Which lines run from the start of the data below to the line containing "destruct (repair_restarts_once 4"? Set them down exactly, with none added.

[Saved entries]
■ ■ ■ ■
Lemma repair_restarts_once_witness :
  let command := mkCommand 7 4 [2; 3; 2] in
  let s := (apply_repair (RepairState_new 4) 7 [2; 3; 2] (mkApplied 0 0)).1 in
  (restart_generation <$> s) = [0; 0; 1; 1; 0]
  /\ exists slot, s !! 2%nat = Some slot /\ restart_generation slot = 1 /\ cmd_sequence command <= last_sequence slot.
Proof.
  intros command s. split; [vm_compute; reflexivity|]. exists (mkSlot 1 0 7 0). split; [vm_compute; reflexivity|].
  pose proof (apply_repair_steps 7 [2; 3; 2] (RepairState_new 4) (mkApplied 0 0)) as Hrun.
  destruct (repair_restarts_once 4 [command] _ 2 (mkSlot 1 0 7 0)
    ltac:(apply Forall_singleton; split; [cbn; lia|apply (bool_decide_unpack _); vm_compute; exact I]) ltac:(vm_compute; reflexivity) Hrun ltac:(lia) ltac:(vm_compute; reflexivity)) as [_ Hdone].
  destruct (Hdone ltac:(repeat constructor) command ltac:(apply elem_of_cons; by left)
    ltac:(apply elem_of_cons; by left)) as [Hle Hone]. split; [|exact Hle].
  apply Hone. intros c' Hc' _. apply elem_of_cons in Hc' as [->|Hc']; [done|by apply elem_of_nil in Hc'].
Defined.

(** ** The inventory is exact *)

(** [P identity worker]: a session stands for that worker. *)
Record inventory_ok (P : StreamIdentity -> Z -> Prop) (inventory : gmap StreamIdentity StreamInventory) : Prop := {
  io_present : forall identity s, inventory !! identity = Some s ->
    length (present s) = 127%nat /\ 0 <= desired_session_id s
    /\ (forall worker, 0 <= worker -> present s !! Z.to_nat worker = Some true <-> P identity worker)
    /\ (if seen s then 1 <= desired_count s <= MAX_STREAM_WORKERS else desired_session_id s = 0 /\ forall worker, ~ P identity worker);
  io_absent : forall identity worker, inventory !! identity = None -> ~ P identity worker;
}.

Definition counts_for (sessions : list (Z * StreamSession)) (identity : StreamIdentity) (worker : Z) : Prop :=
  exists slot session, (slot, session) ∈ sessions /\ counted_worker session = Some worker /\ stream_identity session = identity.
Definition wf_session (entry : Z * StreamSession) : Prop := is_u64 (ss_id entry.2) /\ is_u16 (ss_desired_stream_count entry.2) /\ 0 <= ss_worker_id entry.2.

Lemma counted_worker_inv session worker :
  counted_worker session = Some worker -> is_u16 (ss_desired_stream_count session) -> 0 <= ss_worker_id session ->
  1 <= worker <= ss_desired_stream_count session /\ 1 <= ss_desired_stream_count session <= MAX_STREAM_WORKERS.
Proof.
  unfold counted_worker, is_u16. destruct (_ || _ || _) eqn:E1; [done|]. destruct ((ss_worker_id session =? 0) || _ || _) eqn:E2; [done|]. bool_prop.
  intros Hw. apply (inj Some) in Hw. lia.
Qed.

Lemma observe_ok {E : Type} (P : StreamIdentity -> Z -> Prop) identity s slot session worker :
  length (present s) = 127%nat -> 0 <= desired_session_id s -> is_u64 (ss_id session) ->
  (forall v, 0 <= v -> present s !! Z.to_nat v = Some true <-> P identity v) ->
  (if seen s then 1 <= desired_count s <= MAX_STREAM_WORKERS else desired_session_id s = 0 /\ forall v, ~ P identity v) ->
  1 <= worker <= ss_desired_stream_count session -> 1 <= ss_desired_stream_count session <= MAX_STREAM_WORKERS ->
  exists s', @StreamInventory_observe E s slot session worker = Ok s' /\ length (present s') = 127%nat /\ 0 <= desired_session_id s'
    /\ (forall v, 0 <= v -> present s' !! Z.to_nat v = Some true <-> P identity v \/ v = worker)
    /\ seen s' = true /\ 1 <= desired_count s' <= MAX_STREAM_WORKERS.
Proof.
  intros Hl Hd Hid Hp Hs Hw Hdc. unfold StreamInventory_observe, is_u64 in *. cbn zeta.
  set (s1 := if desired_session_id s <=? ss_id session then _ else s).
  assert (H1 : present s1 = present s /\ 0 <= desired_session_id s1 /\ 1 <= desired_count s1 <= MAX_STREAM_WORKERS).
  { unfold s1. destruct (_ <=? _) eqn:E0; bool_prop; cbn; [split_and!; try done; lia|]. split_and!; try done.
    destruct (seen s); [lia|]. destruct Hs as [Hs _]. lia. destruct (seen s); [lia|]. destruct Hs as [Hs _]. lia. }
  destruct H1 as (H1 & H2 & H3). rewrite H1.
  destruct (@at_ok E _ (present s) worker) as (b & -> & Hb); [unfold len, MAX_STREAM_WORKERS in *; lia|].
  cbn [mbind result_bind]. eexists. split; [done|]. cbn [present desired_session_id seen desired_count].
  split_and!; try done; try lia; [by rewrite length_insert|]. intros v Hv. rewrite <- Hp by done.
  destruct (decide (v = worker)) as [->|Hne].
  - rewrite list_lookup_insert_eq by (unfold MAX_STREAM_WORKERS in *; lia). tauto.
  - rewrite list_lookup_insert_ne by lia. tauto.
Qed.

Lemma rebuild_step_ok {E : Type} (P : StreamIdentity -> Z -> Prop) inventory entry :
  inventory_ok P inventory -> wf_session entry ->
  exists inventory', @rebuild_step E inventory entry = Ok inventory'
    /\ inventory_ok (fun identity worker => P identity worker \/ counts_for [entry] identity worker) inventory'.
Proof.
  intros Hio. destruct entry as [slot session]. intros (Hid & Hdc & Hwid). cbn [snd] in *. unfold rebuild_step.
  assert (Hcf : forall identity worker, counts_for [(slot, session)] identity worker <-> counted_worker session = Some worker /\ stream_identity session = identity).
  { intros identity worker. unfold counts_for. split.
    - intros (sl & se & Hin & H1 & H2). apply list_elem_of_singleton in Hin as [= -> ->]. done.
    - intros [H1 H2]. exists slot, session. split_and!; try done. by apply list_elem_of_singleton. }
  destruct (counted_worker session) as [worker|] eqn:Hcw.
  2: { eexists. split; [done|]. destruct Hio as [H1 H2]. split.
    - intros identity s Hs. destruct (H1 identity s Hs) as (Ha & Hb & Hc & Hd). split_and!; try done.
      + intros w Hw. rewrite Hc by done. rewrite Hcf. naive_solver.
      + destruct (seen s); [done|]. destruct Hd as [Hd1 Hd2]. split; [done|]. intros w. rewrite Hcf. naive_solver.
    - intros identity w Hn. rewrite Hcf. specialize (H2 identity w Hn). naive_solver. }
  destruct (counted_worker_inv session worker Hcw Hdc Hwid) as [Hw Hd].
  set (id0 := stream_identity session) in *.
  assert (Hs0 : exists s', @StreamInventory_observe E (default StreamInventory_new (inventory !! id0)) slot session worker = Ok s'
    /\ length (present s') = 127%nat /\ 0 <= desired_session_id s'
    /\ (forall v, 0 <= v -> present s' !! Z.to_nat v = Some true <-> P id0 v \/ v = worker) /\ seen s' = true /\ 1 <= desired_count s' <= MAX_STREAM_WORKERS).
  { destruct Hio as [H1 H2]. destruct (inventory !! id0) as [s|] eqn:Es.
    - destruct (H1 id0 s Es) as (Ha & Hb & Hc & He). by apply observe_ok.
    - apply observe_ok; try done.
      + intros v Hv. split; [|intros Hp; by apply (H2 id0 v Es) in Hp]. intros Hl. by apply lookup_replicate in Hl as [? _].
      + split; [done|]. intros v. by apply H2. }
  destruct Hs0 as (s' & -> & Ha & Hb & Hc & He & Hf). cbn [mbind result_bind]. eexists. split; [done|].
  destruct Hio as [H1 H2]. split.
  - intros identity s Hs. destruct (decide (id0 = identity)) as [<-|Hne].
    + rewrite lookup_insert_eq in Hs. injection Hs as <-. rewrite He. split_and!; try done; [|lia|lia]. intros v Hv. rewrite Hc by done. rewrite Hcf. naive_solver.
    + rewrite lookup_insert_ne in Hs by done. destruct (H1 identity s Hs) as (Ha' & Hb' & Hc' & Hd'). split_and!; try done.
      * intros v Hv. rewrite Hc' by done. rewrite Hcf. naive_solver.
      * destruct (seen s); [done|]. destruct Hd' as [Hd1 Hd2]. split; [done|]. intros v. rewrite Hcf. naive_solver.
  - intros identity v Hn. apply lookup_insert_None in Hn as [Hn Hne]. rewrite Hcf. specialize (H2 identity v Hn). naive_solver.
Qed.

#[global] Instance inventory_ok_proper : Proper (pointwise_relation _ (pointwise_relation _ iff) ==> eq ==> iff) inventory_ok.
Proof.
  assert (Himp : forall P Q i, (forall identity worker, P identity worker <-> Q identity worker) -> inventory_ok P i -> inventory_ok Q i).
  { intros P Q i HPQ [H1 H2]. split.
    - intros identity s Hs. destruct (H1 identity s Hs) as (Ha & Hb & Hc & Hd). split_and!; try done.
      + intros v Hv. rewrite <- HPQ. by apply Hc.
      + destruct (seen s); [done|]. destruct Hd as [Hd1 Hd2]. split; [done|]. intros v. rewrite <- HPQ. apply Hd2.
    - intros identity worker Hn. rewrite <- HPQ. by apply H2. }
  intros P Q HPQ i ? <-. split; apply Himp; intros identity worker; [apply HPQ|symmetry; apply HPQ].
Qed.

Lemma counts_for_cons entry sessions identity worker :
  counts_for (entry :: sessions) identity worker <-> counts_for [entry] identity worker \/ counts_for sessions identity worker.
Proof.
  unfold counts_for. setoid_rewrite elem_of_cons. setoid_rewrite elem_of_nil. naive_solver.
Qed.
(* ===== verification/TurnStream.v ===== *)
(** * Channel data and the TURN byte stream
    ([rust-client/turn_stream.rs], the packet half of [rust-client/turn.rs])

    Tunnel packets travel through the relay as ChannelData: a four-byte header
    in front, padding to a multiple of four behind.  Over TCP and TLS they share
    one byte stream with the STUN messages, and the reader cuts the stream back
    into frames whatever pieces it arrives in. *)

From S2P Require Import Prelude Packet Stun Turn.

Definition MAX_CONTROL_FRAME_BYTES : Z := 4096.
Definition MAX_DATA_FRAME_BYTES : Z := CLIENT_PACKET_CAPACITY - PACKET_HEADROOM.
Definition STREAM_READ_BUFFER_BYTES : Z := MAX_CONTROL_FRAME_BYTES.
Definition COOKIE : bytes := [0x21; 0x12; 0xa4; 0x42].

(** [(4 - n % 4) % 4] *)
Definition padding_of (n : Z) : Z := (4 - n mod 4) mod 4.

(** ** ChannelData *)

Definition channel_data_header {E : Type} (wire : bytes) : result E (option (Z * Z)) :=
  if len wire <? 4 then mret None else
  w0 ← at_ wire 0;
  if negb (Z.land w0 0xc0 =? 0x40) then mret None else
  w1 ← at_ wire 1;
  let channel := be16 w0 w1 in
  if negb ((0x4000 <=? channel) && (channel <=? 0x7fff)) then mret None else
  w2 ← at_ wire 2;
  w3 ← at_ wire 3;
  let payload_length := be16 w2 w3 in
  if len wire - 4 <? payload_length then mret None else
  if 3 <? len wire - 4 - payload_length then mret None else
  mret (Some (channel, payload_length)).

Definition is_stun {E : Type} (wire : bytes) : result E bool :=
  if len wire <? 20 then mret false else
  w0 ← at_ wire 0;
  if negb (Z.land w0 0xc0 =? 0) then mret false else
  cookie ← slice wire 4 8;
  mret (bytes_eqb cookie COOKIE).

Definition channel_data_padding (packet : ClientBuf) (channel : Z) : result string Z :=
  if negb ((0x4000 <=? channel) && (channel <=? 0x7fff)) then Err "TURN channel is invalid"%string else
  let payload_length := ClientBuf_len packet in
  if U16_MAX <? payload_length then Err "TURN payload too large"%string else
  let padding := padding_of payload_length in
  if (cb_start packet <? 4)
     || match checked_add (cb_end packet) padding with Some e => CLIENT_PACKET_CAPACITY <? e | None => true end
  then Err "TURN ChannelData exceeds packet buffer"%string else mret padding.

Definition range_error {A : Type} (r : result packet_error A) : result string A :=
  match r with Ok a => Ok a | Err _ => Err "packet range"%string | Panic => Panic end.

Definition encode_channel_data (packet : ClientBuf) (channel : Z) : result string ClientBuf :=
  padding ← channel_data_padding packet channel;
  let payload_length := ClientBuf_len packet in
  let tail_start := cb_end packet in
  packet ← range_error (ClientBuf_extend_tail packet padding);
  storage ← copy_into (cb_storage packet) tail_start (tail_start + padding) (zeroed padding);
  packet ← range_error (ClientBuf_prepend (mkClientBuf storage (cb_start packet) (cb_end packet)) 4);
  let start := cb_start packet in
  storage ← copy_into (cb_storage packet) start (start + 2) (be_bytes 2 channel);
  storage ← copy_into storage (start + 2) (start + 4) (be_bytes 2 (u16_of payload_length));
  mret (mkClientBuf storage (cb_start packet) (cb_end packet)).

(** ** Dispatch of a received packet *)

Inductive PacketAction := Wait | Pump | OwnerClosed.
(** What [incoming.try_send] answers. *)
Inductive TrySend := Sent | Full | Closed.

(** [process_packet_measured]: the action, the packet handed to the owner if
    any, the queue-full drops and the state of the core. *)
Definition process_packet_measured `{StunHash} (c : Setup) (i : Inner) (channel drops : Z) (answer : TrySend) (packet : ClientBuf)
    (now : Z) (transaction : bytes) : result string (PacketAction * option ClientBuf * Z * Inner) :=
  wire ← ClientBuf_as_slice packet;
  header ← channel_data_header wire;
  match header with
  | Some (ch, payload_length) =>
      if negb (ch =? channel) then mret (Wait, None, drops, i) else
      match ClientBuf_trim_front packet 4 with
      | Panic => Panic
      | Err _ => mret (Wait, None, drops, i)
      | Ok packet =>
          match ClientBuf_truncate packet payload_length with
          | Panic => Panic
          | Err _ => mret (Wait, None, drops, i)
          | Ok packet =>
              match answer with
              | Sent => mret (Wait, Some packet, drops, i)
              | Full => mret (Wait, None, drops + 1, i)
              | Closed => mret (OwnerClosed, None, drops, i)
              end
          end
      end
  | None =>
      stun ← is_stun wire;
      if (stun : bool) then done_ ← input_stun c i wire now transaction; mret (Pump, None, drops, done_.2)
      else mret (Wait, None, drops, i)
  end.

(** [process_deficit_packet_measured], when the pool is empty. *)
Definition process_deficit_packet_measured `{StunHash} (c : Setup) (i : Inner) (channel deficit_drops : Z) (wire : bytes)
    (now : Z) (transaction : bytes) : result string (PacketAction * Z * Inner) :=
  header ← channel_data_header wire;
  match header with
  | Some (ch, _) => mret (Wait, if ch =? channel then deficit_drops + 1 else deficit_drops, i)
  | None =>
      stun ← is_stun wire;
      if (stun : bool) then done_ ← input_stun c i wire now transaction; mret (Pump, deficit_drops, done_.2)
      else mret (Wait, deficit_drops, i)
  end.

(** ** Frames of the stream *)

Inductive TurnStreamFrame := Control_ (frame : bytes) | Data (packet : ClientBuf) | DataDropped.
Inductive FrameKind := FrameControl (frame_bytes : Z) | FrameChannelData (frame_bytes padding : Z).
Inductive StreamDecode := Frame (frame : TurnStreamFrame) | NeedMore.

Definition frame_start (bytes_ : bytes) : result string (option FrameKind) :=
  if len bytes_ <? 4 then mret None else
  b2 ← at_ bytes_ 2;
  b3 ← at_ bytes_ 3;
  let declared := be16 b2 b3 in
  b0 ← at_ bytes_ 0;
  if Z.land b0 0xc0 =? 0 then
    if negb (declared mod 4 =? 0) then Err "TURN stream control frame has an unaligned length"%string else
    frame_bytes ← try_ "TURN stream control frame length overflows"%string (checked_add 20 declared);
    if MAX_CONTROL_FRAME_BYTES <? frame_bytes then Err "TURN stream control frame exceeds the hard limit"%string else
    if len bytes_ <? 8 then mret None else
    cookie ← slice bytes_ 4 8;
    if negb (bytes_eqb cookie COOKIE) then Err "TURN stream control frame has an invalid magic cookie"%string else
    mret (Some (FrameControl frame_bytes))
  else if negb (Z.land b0 0xc0 =? 0x40) then Err "TURN stream received a frame in the reserved type range"%string else
  frame_bytes ← try_ "TURN stream ChannelData frame length overflows"%string (checked_add 4 declared);
  let padding := padding_of declared in
  if MAX_DATA_FRAME_BYTES <? frame_bytes + padding then Err "TURN stream ChannelData frame exceeds packet capacity"%string else
  mret (Some (FrameChannelData frame_bytes padding)).

Definition copy_channel_data (wire : bytes) (pool : ClientPool) : result string (TurnStreamFrame * ClientPool) :=
  let '(acquired, pool) := ClientPool_try_acquire pool in
  match acquired with
  | None => mret (DataDropped, pool)
  | Some packet =>
      packet ← range_error (ClientBuf_set_read_len packet (len wire));
      storage ← copy_into (cb_storage packet) (cb_start packet) (cb_end packet) wire;
      mret (Data (mkClientBuf storage (cb_start packet) (cb_end packet)), pool)
  end.

(** [decode_frame] and [take_frame]; [split_to] panics beyond the buffer. *)
Definition decode_frame (buffer : bytes) (pool : ClientPool) : result string (StreamDecode * bytes * ClientPool) :=
  kind ← frame_start buffer;
  match kind with
  | None => mret (NeedMore, buffer, pool)
  | Some (FrameControl frame_bytes) =>
      if len buffer <? frame_bytes then mret (NeedMore, buffer, pool) else
      frame ← slice buffer 0 frame_bytes;
      rest ← slice_from buffer frame_bytes;
      mret (Frame (Control_ frame), rest, pool)
  | Some (FrameChannelData frame_bytes padding) =>
      if len buffer <? frame_bytes + padding then mret (NeedMore, buffer, pool) else
      wire ← slice buffer 0 (frame_bytes + padding);
      rest ← slice_from buffer (frame_bytes + padding);
      copied ← copy_channel_data wire pool;
      mret (Frame copied.1, rest, copied.2)
  end.

(** [read_frame]: each round of the loop reads one piece of the stream, which
    the socket cuts as it likes; no piece left, or an empty one, is the end of
    the stream. *)
Fixpoint read_frame (chunks : list bytes) (buffer : bytes) (pool : ClientPool)
    : result string (TurnStreamFrame * bytes * list bytes * ClientPool) :=
  done_ ← decode_frame buffer pool;
  match done_ with
  | (Frame frame, buffer, pool) => mret (frame, buffer, chunks, pool)
  | (NeedMore, buffer, pool) =>
      if STREAM_READ_BUFFER_BYTES <=? len buffer then Err "TURN stream frame buffer reached its hard limit"%string else
      match chunks with
      | [] => Err "TURN stream closed by remote peer"%string
      | chunk :: chunks =>
          if len chunk =? 0 then Err "TURN stream closed by remote peer"%string
          else read_frame chunks (buffer ++ chunk) pool
      end
  end.

(** ** Well-formed frames *)

Definition frame_head (b0 b1 declared : Z) : bytes := [b0; b1] ++ be_bytes 2 declared.

(** A STUN message the reader takes, and a ChannelData message with its padding. *)
Inductive WireFrame : bytes -> bool -> Prop :=
| wf_control b0 b1 declared tail :
    Z.land b0 0xc0 = 0 -> 0 <= declared -> declared mod 4 = 0 -> 20 + declared <= MAX_CONTROL_FRAME_BYTES ->
    len (COOKIE ++ tail) = 16 + declared ->
    WireFrame (frame_head b0 b1 declared ++ COOKIE ++ tail) true
| wf_data b0 b1 declared tail :
    Z.land b0 0xc0 = 0x40 -> 0 <= declared -> 4 + declared + padding_of declared <= MAX_DATA_FRAME_BYTES ->
    len tail = declared + padding_of declared ->
    WireFrame (frame_head b0 b1 declared ++ tail) false.

Lemma len_frame_head b0 b1 d : len (frame_head b0 b1 d) = 4.
Proof. done. Qed.

Lemma padding_range n : 0 <= padding_of n <= 3 /\ (n + padding_of n) mod 4 = 0.
Proof. unfold padding_of. Z.to_euclidean_division_equations. lia. Qed.

Lemma head_bytes {E : Type} b0 b1 d x :
  0 <= d < 2 ^ 16 ->
  exists b2 b3, @at_ E _ (frame_head b0 b1 d ++ x) 2 = Ok b2 /\ @at_ E _ (frame_head b0 b1 d ++ x) 3 = Ok b3 /\ be16 b2 b3 = d
    /\ @at_ E _ (frame_head b0 b1 d ++ x) 0 = Ok b0 /\ @at_ E _ (frame_head b0 b1 d ++ x) 1 = Ok b1.
Proof.
  intros Hd. exists ((d / 256 ^ 1) mod 256), ((d / 256 ^ 0) mod 256). split_and!; try done.
  change (be_val (be_bytes 2 d) = d). apply be_val_be_bytes_id. lia.
Qed.

Lemma start_control b0 b1 d x :
  Z.land b0 0xc0 = 0 -> 0 <= d -> d mod 4 = 0 -> 20 + d <= MAX_CONTROL_FRAME_BYTES -> (4 <= len x -> exists y, x = COOKIE ++ y) ->
  frame_start (frame_head b0 b1 d ++ x) = Ok (if len x <? 4 then None else Some (FrameControl (20 + d))).
Proof.
  intros H0 Hd Hm Hmax Hx. unfold MAX_CONTROL_FRAME_BYTES in Hmax.
  unfold frame_start. rewrite len_app, len_frame_head. pose proof (len_nonneg x). replace (4 + len x <? 4) with false by lia.
  destruct (@head_bytes string b0 b1 d x ltac:(lia)) as (b2 & b3 & -> & -> & Hb & -> & _). cbn [mbind result_bind]. rewrite Hb, H0, Hm.
  cbn [Z.eqb negb]. unfold checked_add, USIZE_MAX, MAX_CONTROL_FRAME_BYTES. replace (20 + d <=? _) with true by lia.
  cbn [try_ mbind result_bind]. replace (4096 <? 20 + d) with false by lia. replace (4 + len x <? 8) with (len x <? 4) by lia.
  destruct (len x <? 4) eqn:E; bool_prop; [done|]. destruct (Hx E) as (y & ->).
  rewrite slice_ok by (rewrite ?len_app, ?len_frame_head; change (len COOKIE) with 4; pose proof (len_nonneg y); lia).
  rewrite (sub_app_mid (frame_head b0 b1 d) COOKIE y) by done. cbn [mbind result_bind]. done.
Qed.

Lemma start_data b0 b1 d x :
  Z.land b0 0xc0 = 0x40 -> 0 <= d -> 4 + d + padding_of d <= MAX_DATA_FRAME_BYTES ->
  frame_start (frame_head b0 b1 d ++ x) = Ok (Some (FrameChannelData (4 + d) (padding_of d))).
Proof.
  intros H0 Hd Hmax. pose proof (padding_range d) as [Hp _]. unfold MAX_DATA_FRAME_BYTES, CLIENT_PACKET_CAPACITY, PACKET_HEADROOM in *.
  unfold frame_start. rewrite len_app, len_frame_head. pose proof (len_nonneg x). replace (4 + len x <? 4) with false by lia.
  destruct (@head_bytes string b0 b1 d x ltac:(lia)) as (b2 & b3 & -> & -> & Hb & -> & _). cbn [mbind result_bind]. rewrite Hb, H0.
  cbn [Z.eqb Pos.eqb negb]. unfold checked_add, USIZE_MAX, MAX_DATA_FRAME_BYTES, CLIENT_PACKET_CAPACITY, PACKET_HEADROOM.
  replace (4 + d <=? _) with true by lia. cbn [try_ mbind result_bind]. by replace (_ <? 4 + d + padding_of d) with false by lia.
Qed.

(** A piece of [head ++ tail] of at least the head's length. *)
Lemma cut_head {A} (h tail b more : list A) : h ++ tail = b ++ more -> len h <= len b -> exists x, b = h ++ x /\ tail = x ++ more.
Proof.
  intros He Hl. apply app_eq_inv in He as [(k & -> & ->)|(k & -> & ->)]; [|by exists k].
  rewrite len_app in Hl. assert (len k = 0) as Hk by (pose proof (len_nonneg k); lia). destruct k; [|by rewrite len_cons in Hk; pose proof (len_nonneg k); lia].
  exists []. by rewrite !app_nil_r.
Qed.

(** What the pool makes of a ChannelData frame. *)
Definition delivered (control : bool) (f : bytes) (pool : ClientPool) (out : TurnStreamFrame) (pool' : ClientPool) : Prop :=
  if control then out = Control_ f /\ pool' = pool
  else match ClientPool_try_acquire pool with
       | (Some _, p) => pool' = p /\ exists packet, out = Data packet /\ window packet = f /\ client_buf_wf packet
       | (None, p) => pool' = p /\ out = DataDropped
       end.

Definition pool_full_blocks (pool : ClientPool) : Prop := Forall (fun s => len s = CLIENT_PACKET_CAPACITY) (cp_queue pool).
■ ■ ■ ■
EXERCISE SOLUTION
Lemma repair_restarts_once_witness :
  let command := mkCommand 7 4 [2; 3; 2] in
  let s := (apply_repair (RepairState_new 4) 7 [2; 3; 2] (mkApplied 0 0)).1 in
  (restart_generation <$> s) = [0; 0; 1; 1; 0]
  /\ exists slot, s !! 2%nat = Some slot /\ restart_generation slot = 1 /\ cmd_sequence command <= last_sequence slot.
Proof.
  intros command s. split; [vm_compute; reflexivity|]. exists (mkSlot 1 0 7 0). split; [vm_compute; reflexivity|].
  pose proof (apply_repair_steps 7 [2; 3; 2] (RepairState_new 4) (mkApplied 0 0)) as Hrun.
  destruct (repair_restarts_once 4 [command] _ 2 (mkSlot 1 0 7 0)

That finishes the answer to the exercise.